For more severe cases - such as an FIV- or FeLV-infected cat presenting with neurological signs or recurrent infections, or an FIV-infected cat with stomatitis - the advice is to consider incorporating antivirals into the treatment regimen. The selection includes zidovudine (or 'AZT'), the first drug to be approved for the treatment of HIV infection; plerixafor, an agent used in human stem cell mobilization; or feline interferon omega. Significantly, the last is the only veterinary-licensed antiviral available.

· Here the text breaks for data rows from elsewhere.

(* ===== verification/Filter.v ===== *)
(** * provider/query_filter.go: typed filter expressions

    Literals, the construction descriptor [FilterNode] with its resource
    budget, immutable expressions, the catalog of queryable properties and the
    resolution of an expression against it. *)

From Stdlib Require Import QArith.
From S2P Require Import Prelude GoText Temporal.

#[local] Open Scope Z_scope.

(** ** Limits *)

Definition MaxFilterBytes : Z := 65536.
Definition MaxFilterNodes : Z := 4096.
Definition MaxFilterDepth : Z := 32.
Definition MaxFilterPropertyBytes : Z := 1024.
Definition MaxFilterLiteralBytes : Z := 16384.
Definition MaxFilterNumericDigits : Z := 1024.
Definition MaxFilterNumericExponent : Z := 4096.
Definition MaxFilterTimestampFractionDigits : Z := 1024.
Definition MaxQueryableFields : Z := 4096.
Definition MaxQueryableNameBytes : Z := 1024.
Definition MaxQueryableTotalNameBytes : Z := 65536.

(** ** Literals *)

Inductive FilterScalarType :=
| FilterScalarInvalid | FilterString | FilterNumber | FilterBoolean | FilterDate | FilterTimestamp.

#[export] Instance FilterScalarType_eq_dec : EqDecision FilterScalarType.
Proof. solve_decision. Defined.

Record FilterInstant := mkInstant {
  fi_time : Time; fi_sub : gostring; fi_leap : bool
}.

#[export] Instance FilterInstant_eq_dec : EqDecision FilterInstant.
Proof. solve_decision. Defined.

Record FilterLiteral := mkLiteral {
  fl_kind : FilterScalarType; fl_text : gostring; fl_date : Time; fl_instant : FilterInstant
}.

#[export] Instance FilterLiteral_eq_dec : EqDecision FilterLiteral.
Proof. solve_decision. Defined.

Definition zeroInstant : FilterInstant := mkInstant zeroTime [] false.

(** The zero value [FilterLiteral{}]. *)
Definition zeroLiteral : FilterLiteral := mkLiteral FilterScalarInvalid [] zeroTime zeroInstant.

Definition invalidFilter (reason : string) : QueryError := InvalidFeatureQueryError "filter" reason.

Definition unsupportedFilter : QueryError :=
  mkQueryError "filter" "operator is outside the supported filter profile" true.

(** *** The numeric pattern: an optional sign, digits with an optional fraction
    or a fraction alone, an optional exponent *)

Fixpoint digit_run (s : gostring) : gostring * gostring :=
  match s with
  | c :: s' => if is_digit c then let '(d, r) := digit_run s' in (c :: d, r) else ([], s)
  | [] => ([], [])
  end.

Definition drop_sign (s : gostring) : gostring :=
  match s with
  | c :: s' => if Ascii.eqb c "+" || Ascii.eqb c "-" then s' else s
  | [] => []
  end.

Definition is_e (c : ascii) : bool := Ascii.eqb c "e" || Ascii.eqb c "E".
(* ===== verification/Decimal.v ===== *)
(** * Decimal numerals

    The texts that the filter compilers bind as exact decimal parameters, and the
    number a database reads from them. *)

From S2P Require Import Prelude GoText Float64.

#[local] Open Scope Z_scope.

(** The power of ten of a scale, as the denominator of a rational. *)
Definition pow10 (scale : Z) : positive := Z.to_pos (10 ^ scale).

(** ** Reading *)

(** The parts before and after the first point. *)
Fixpoint split_point (s : gostring) : gostring * gostring :=
  match s with
  | [] => ([], [])
  | c :: s' => if Ascii.eqb c "." then ([], s') else let '(a, b) := split_point s' in (c :: a, b)
  end.

(** The number of digits with an optional sign and an optional point. *)
Definition numeral (s : gostring) : option Q :=
  let '(negative, t) := match s with "-"%char :: t => (true, t) | _ => (false, s) end in
  let '(int, frac) := split_point t in
  match parse_digits (int ++ frac) 0 with
  | Some m => Some ((if negative then - m else m) # pow10 (blen frac))
  | None => None
  end.

(** ** Writing *)

(** Zeros in front, up to [n] digits. *)
Definition pad_zeros (n : Z) (digits : gostring) : gostring := replicate (Z.to_nat (n - blen digits)) "0"%char ++ digits.

(** The decimal text of the unscaled integer [bound], as the MySQL provider writes
    it. *)
Definition decimal_text (scale bound : Z) : gostring :=
  let digits := pad_zeros (scale + 1) (FormatUint (Z.abs bound)) in
  let point := Z.to_nat (blen digits - scale) in
  let digits := if 0 <? scale then take point digits ++ B "." ++ drop point digits else digits in
  if bound <? 0 then B "-" ++ digits else digits.

(** [FloatString] of a [big.Rat]: rounded half away from zero to [prec] digits after the
    point. *)
Definition FloatString (x : Q) (prec : Z) : gostring :=
  let a := Z.abs (Qnum x) in
  let b := Zpos (Qden x) in
  let p := 10 ^ prec in
  let r := (a mod b) * p in
  let r' := r / b + (if b <=? r mod b + r mod b then 1 else 0) in
  let '(q, r) := if p <=? r' then (a / b + 1, r' - p) else (a / b, r') in
  (if Qnum x <? 0 then B "-" else []) ++ FormatUint q
    ++ (if 0 <? prec then B "." ++ pad_zeros prec (FormatUint r) else []).

(** ** The texts denote what was written *)

Lemma parse_digits_app (s t : gostring) (acc : Z) :
  parse_digits (s ++ t) acc = match parse_digits s acc with Some m => parse_digits t m | None => None end.
Proof. revert acc. induction s as [|c s IH]; intros acc; cbn; [done|]. by destruct (is_digit c). Qed.

Lemma parse_digits_zeros (k : nat) (s : gostring) : parse_digits (replicate k "0"%char ++ s) 0 = parse_digits s 0.
Proof. induction k as [|k IH]; [done|]. cbn [replicate app parse_digits]. exact IH. Qed.

(** Reading on from an accumulated number. *)
Lemma parse_digits_acc (s : gostring) (acc a : Z) :
  parse_digits s acc = (fun m => m + (acc - a) * 10 ^ blen s) <$> parse_digits s a.
Proof.
  revert acc a. induction s as [|c s IH]; intros acc a; cbn [parse_digits].
  { rewrite (@blen_nil ascii). cbn. f_equal. lia. }
  destruct (is_digit c); [|done]. rewrite (IH _ (a * 10 + (code c - 48))).
  unfold blen. cbn [length]. rewrite Nat2Z.inj_succ, Z.pow_succ_r by lia.
  destruct (parse_digits s _); cbn; [|done]. f_equal. ring.
Qed.

Lemma split_point_digits (s t : gostring) :
  forallb is_digit s = true -> split_point (s ++ B "." ++ t) = (s, t) /\ split_point s = (s, []).
Proof.
  induction s as [|c s IH]; intros H; [done|]. cbn [forallb] in H. apply andb_true_iff in H as [Hc Hs].
  destruct (IH Hs) as [E1 E2]. cbn [app split_point]. destruct (Ascii.eqb_spec c ".") as [->|]; [done|].
  by rewrite E1, E2.
Qed.

Lemma pad_zeros_spec (n : Z) (s : gostring) :
  forallb is_digit s = true ->
  forallb is_digit (pad_zeros n s) = true /\ parse_digits (pad_zeros n s) 0 = parse_digits s 0
  /\ blen (pad_zeros n s) = Z.max n (blen s).
Proof.
  intros H. unfold pad_zeros. rewrite forallb_app, H, parse_digits_zeros, blen_app. split_and!; [|done|].
  - rewrite andb_true_r. induction (Z.to_nat _) as [|k IH]; [done|]. by cbn [replicate forallb].
  - unfold blen at 1. rewrite length_replicate. pose proof (blen_nonneg s). lia.
Qed.

(** Digits with an optional fraction, read back. *)
Lemma numeral_read (negative : bool) (int frac : gostring) (m : Z) :
  forallb is_digit int = true -> int <> [] -> parse_digits (int ++ frac) 0 = Some m ->
  numeral ((if negative then B "-" else []) ++ int ++ (if beq frac [] then [] else B "." ++ frac))
  = Some ((if negative then - m else m) # pow10 (blen frac)).
Proof.
  intros Hd Hne Hm. unfold numeral. set (t := int ++ _).
  assert (split_point t = (int, frac)) as Et.
  { unfold t. destruct (beq frac []) eqn:E; [|by apply split_point_digits].
    apply beq_true in E as ->. rewrite app_nil_r. by apply (split_point_digits int []). }
  assert ((match (if negative then B "-" else []) ++ t with
           | "-"%char :: t => (true, t) | _ => (false, (if negative then B "-" else []) ++ t) end) = (negative, t)) as ->.
  { destruct negative; [done|]. cbn [app]. unfold t. destruct int as [|c int]; [done|]. cbn [app].
    cbn [forallb] in Hd. apply andb_true_iff in Hd as [Hc _]. by destruct c as [[] [] [] [] [] [] [] []]. }
  by rewrite Et, Hm.
Qed.

Lemma pow10_pos (scale : Z) : 0 <= scale -> Zpos (pow10 scale) = 10 ^ scale.
Proof. intros H. unfold pow10. apply Z2Pos.id. by apply Z.pow_pos_nonneg. Qed.

Lemma sign_abs (b : Z) : (if b <? 0 then - Z.abs b else Z.abs b) = b.
Proof. destruct (Z.ltb_spec b 0); lia. Qed.

(** The MySQL text denotes the scaled integer. *)
Lemma numeral_decimal_text (scale b : Z) : 0 <= scale -> numeral (decimal_text scale b) = Some (b # pow10 scale).
Proof.
  intros Hs. unfold decimal_text.
  pose proof (FormatUint_digits (Z.abs b) ltac:(lia)) as Hd.
  pose proof (parse_FormatUint (Z.abs b) ltac:(lia)) as Hp.
  destruct (pad_zeros_spec (scale + 1) _ Hd) as (D1 & D2 & D3). rewrite Hp in D2.
  set (ds := pad_zeros _ _) in *. pose proof (blen_nonneg (FormatUint (Z.abs b))) as Hl.
  set (point := Z.to_nat (blen ds - scale)).
  assert (blen (drop point ds) = scale) as Hfrac.
  { unfold blen. rewrite length_drop. unfold point, blen in *. lia. }
  assert (forallb is_digit (take point ds) = true) as Hint.
  { rewrite <- (take_drop point ds), forallb_app in D1. by apply andb_true_iff in D1 as [? _]. }
  assert (take point ds <> []) as Hne.
  { intros E%(f_equal length). rewrite length_take in E. cbn [length] in E. unfold point, blen in *. lia. }
  pose proof (numeral_read (b <? 0) (take point ds) (drop point ds) (Z.abs b) Hint Hne) as H.
  rewrite take_drop in H. specialize (H D2). rewrite sign_abs, Hfrac in H. rewrite <- H. f_equal.
  destruct (Z.ltb_spec 0 scale) as [Hs'|Hs'].
  - rewrite (proj2 (beq_false (drop point ds) [])) by (intros E; rewrite E, (@blen_nil ascii) in Hfrac; lia).
    by destruct (b <? 0).
  - assert (drop point ds = []) as E by (apply nil_length_inv; unfold blen in Hfrac; lia). rewrite E, beq_refl, app_nil_r.
    assert (take point ds = ds) as -> by (rewrite <- (take_drop point ds) at 2; by rewrite E, app_nil_r).
    by destruct (b <? 0).
Qed.

(** A number below [10 ^ n] has at most [n] digits. *)
Lemma format_loop_length (fuel : nat) (n k : Z) (acc : gostring) :
  0 <= n < 10 ^ k -> 1 <= k -> blen (format_loop fuel n acc) <= k + blen acc.
Proof.
  revert n k acc. induction fuel as [|fuel IH]; intros n k acc Hn Hk; cbn [format_loop]; [lia|].
  assert (forall c, blen (c :: acc) = 1 + blen acc) as Hc by (intros; unfold blen; cbn [length]; lia).
  destruct (Z.ltb_spec n 10); [rewrite Hc; lia|]. destruct (Z.eq_dec k 1) as [->|]; [lia|].
  assert (0 <= n / 10 < 10 ^ (k - 1)) as Hd.
  { split; [apply Z.div_pos; lia|]. apply Z.div_lt_upper_bound; [lia|]. rewrite <- Z.pow_succ_r by lia.
    replace (Z.succ (k - 1)) with k by lia. lia. }
  etrans; [apply (IH (n / 10) (k - 1)); [done|lia]|]. rewrite Hc. lia.
Qed.

(** An exact [FloatString] denotes its number. *)
Lemma numeral_FloatString (scale b : Z) :
  0 <= scale -> numeral (FloatString (b # pow10 scale) scale) = Some (b # pow10 scale).
Proof.
  intros Hs. unfold FloatString. cbn [Qnum Qden]. rewrite pow10_pos by done.
  set (p := 10 ^ scale). assert (0 < p) as Hp by by apply Z.pow_pos_nonneg.
  rewrite Z.div_mul, Z.mod_mul by lia.
  pose proof (Z.mod_pos_bound (Z.abs b) p Hp) as Hr. pose proof (Z.div_mod (Z.abs b) p ltac:(lia)) as E.
  pose proof (Z.div_pos (Z.abs b) p ltac:(lia) Hp) as Hq.
  set (q := Z.abs b / p) in *. set (r := Z.abs b mod p) in *. decide_ltb. rewrite Z.add_0_r. decide_ltb.
  pose proof (FormatUint_digits r ltac:(lia)) as Hd. pose proof (parse_FormatUint r ltac:(lia)) as Hpr.
  destruct (pad_zeros_spec scale _ Hd) as (D1 & D2 & D3). rewrite Hpr in D2.
  set (frac := if 0 <? scale then pad_zeros scale (FormatUint r) else []).
  assert (blen frac = scale /\ parse_digits frac 0 = Some r) as [Hf Hpf].
  { unfold frac. destruct (Z.ltb_spec 0 scale) as [Hs'|Hs'].
    - split; [|done]. rewrite D3. pose proof (format_loop_length (S (Z.to_nat (Z.log2 r))) r scale [] ltac:(lia) ltac:(lia)) as H.
      rewrite (@blen_nil ascii) in H. unfold FormatUint. lia.
    - assert (scale = 0) as -> by lia. split; [done|]. cbn. f_equal. unfold p in Hr. cbn in Hr. lia. }
  pose proof (numeral_read (b <? 0) (FormatUint q) frac (Z.abs b) (FormatUint_digits q Hq) (FormatUint_nonempty q)) as H.
  rewrite sign_abs, Hf in H. rewrite <- H.
  - f_equal. do 2 f_equal. unfold frac. destruct (Z.ltb_spec 0 scale) as [Hs'|Hs']; [|by rewrite beq_refl].
    rewrite (proj2 (beq_false _ _)); [done|]. intros E'. rewrite E', (@blen_nil ascii) in D3.
    pose proof (blen_nonneg (FormatUint r)). lia.
  - rewrite parse_digits_app, parse_FormatUint, (parse_digits_acc frac q 0), Hpf, Hf by done. cbn [fmap option_fmap option_map].
    f_equal. unfold p in E. lia.
Qed.

(** Numbers of one scale compare as their unscaled integers. *)
Lemma compare_same_scale (k b : Z) (d : positive) : (k # d ?= b # d)%Q = (k ?= b).
Proof.
  unfold Qcompare. cbn [Qnum Qden]. destruct (Z.compare_spec k b) as [->|H|H].
  - apply Z.compare_refl.
  - apply Z.compare_lt_iff. nia.
  - apply Z.compare_gt_iff. nia.
Qed.

(** Scaling a comparison. *)
Lemma compare_scaled (k s : Z) (q : Q) :
  0 <= s -> (k # pow10 s ?= q)%Q = (inject_Z k ?= q * inject_Z (10 ^ s))%Q.
Proof.
  intros Hs. destruct q as [n d]. unfold Qcompare, Qmult, inject_Z. cbn [Qnum Qden].
  by rewrite Pos.mul_1_r, pow10_pos, Z.mul_1_r.
Qed.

Interest in exploring the efficacy in cats of antivirals intended for treatment of human immunodeficiency virus (HIV) infection is based on the rationale that FIV and HIV are closely related, with many of the respective viral enzymes showing similar sensitivities to a range of inhibitors. FeLV is not as closely related to HIV, with the result that the available drugs have mostly been found to be less effective against this retrovirus.
This state-of-the-art publication collates available efficacy data on 14 antivirals, and grades the quality of this data according to evidence-based medicine (EBM) principles. Further clinical guidance is provided with the author's personal interpretation on what the data mean in practical terms - which drugs are likely to be effective in cats, which are possibly effective, which are not effective, and which are simply too toxic. Professor Hartmann concludes with a call for more well-designed clinical trials using antivirals in retrovirus-infected cats, to allow better judgement on treatment efficacy and side effects.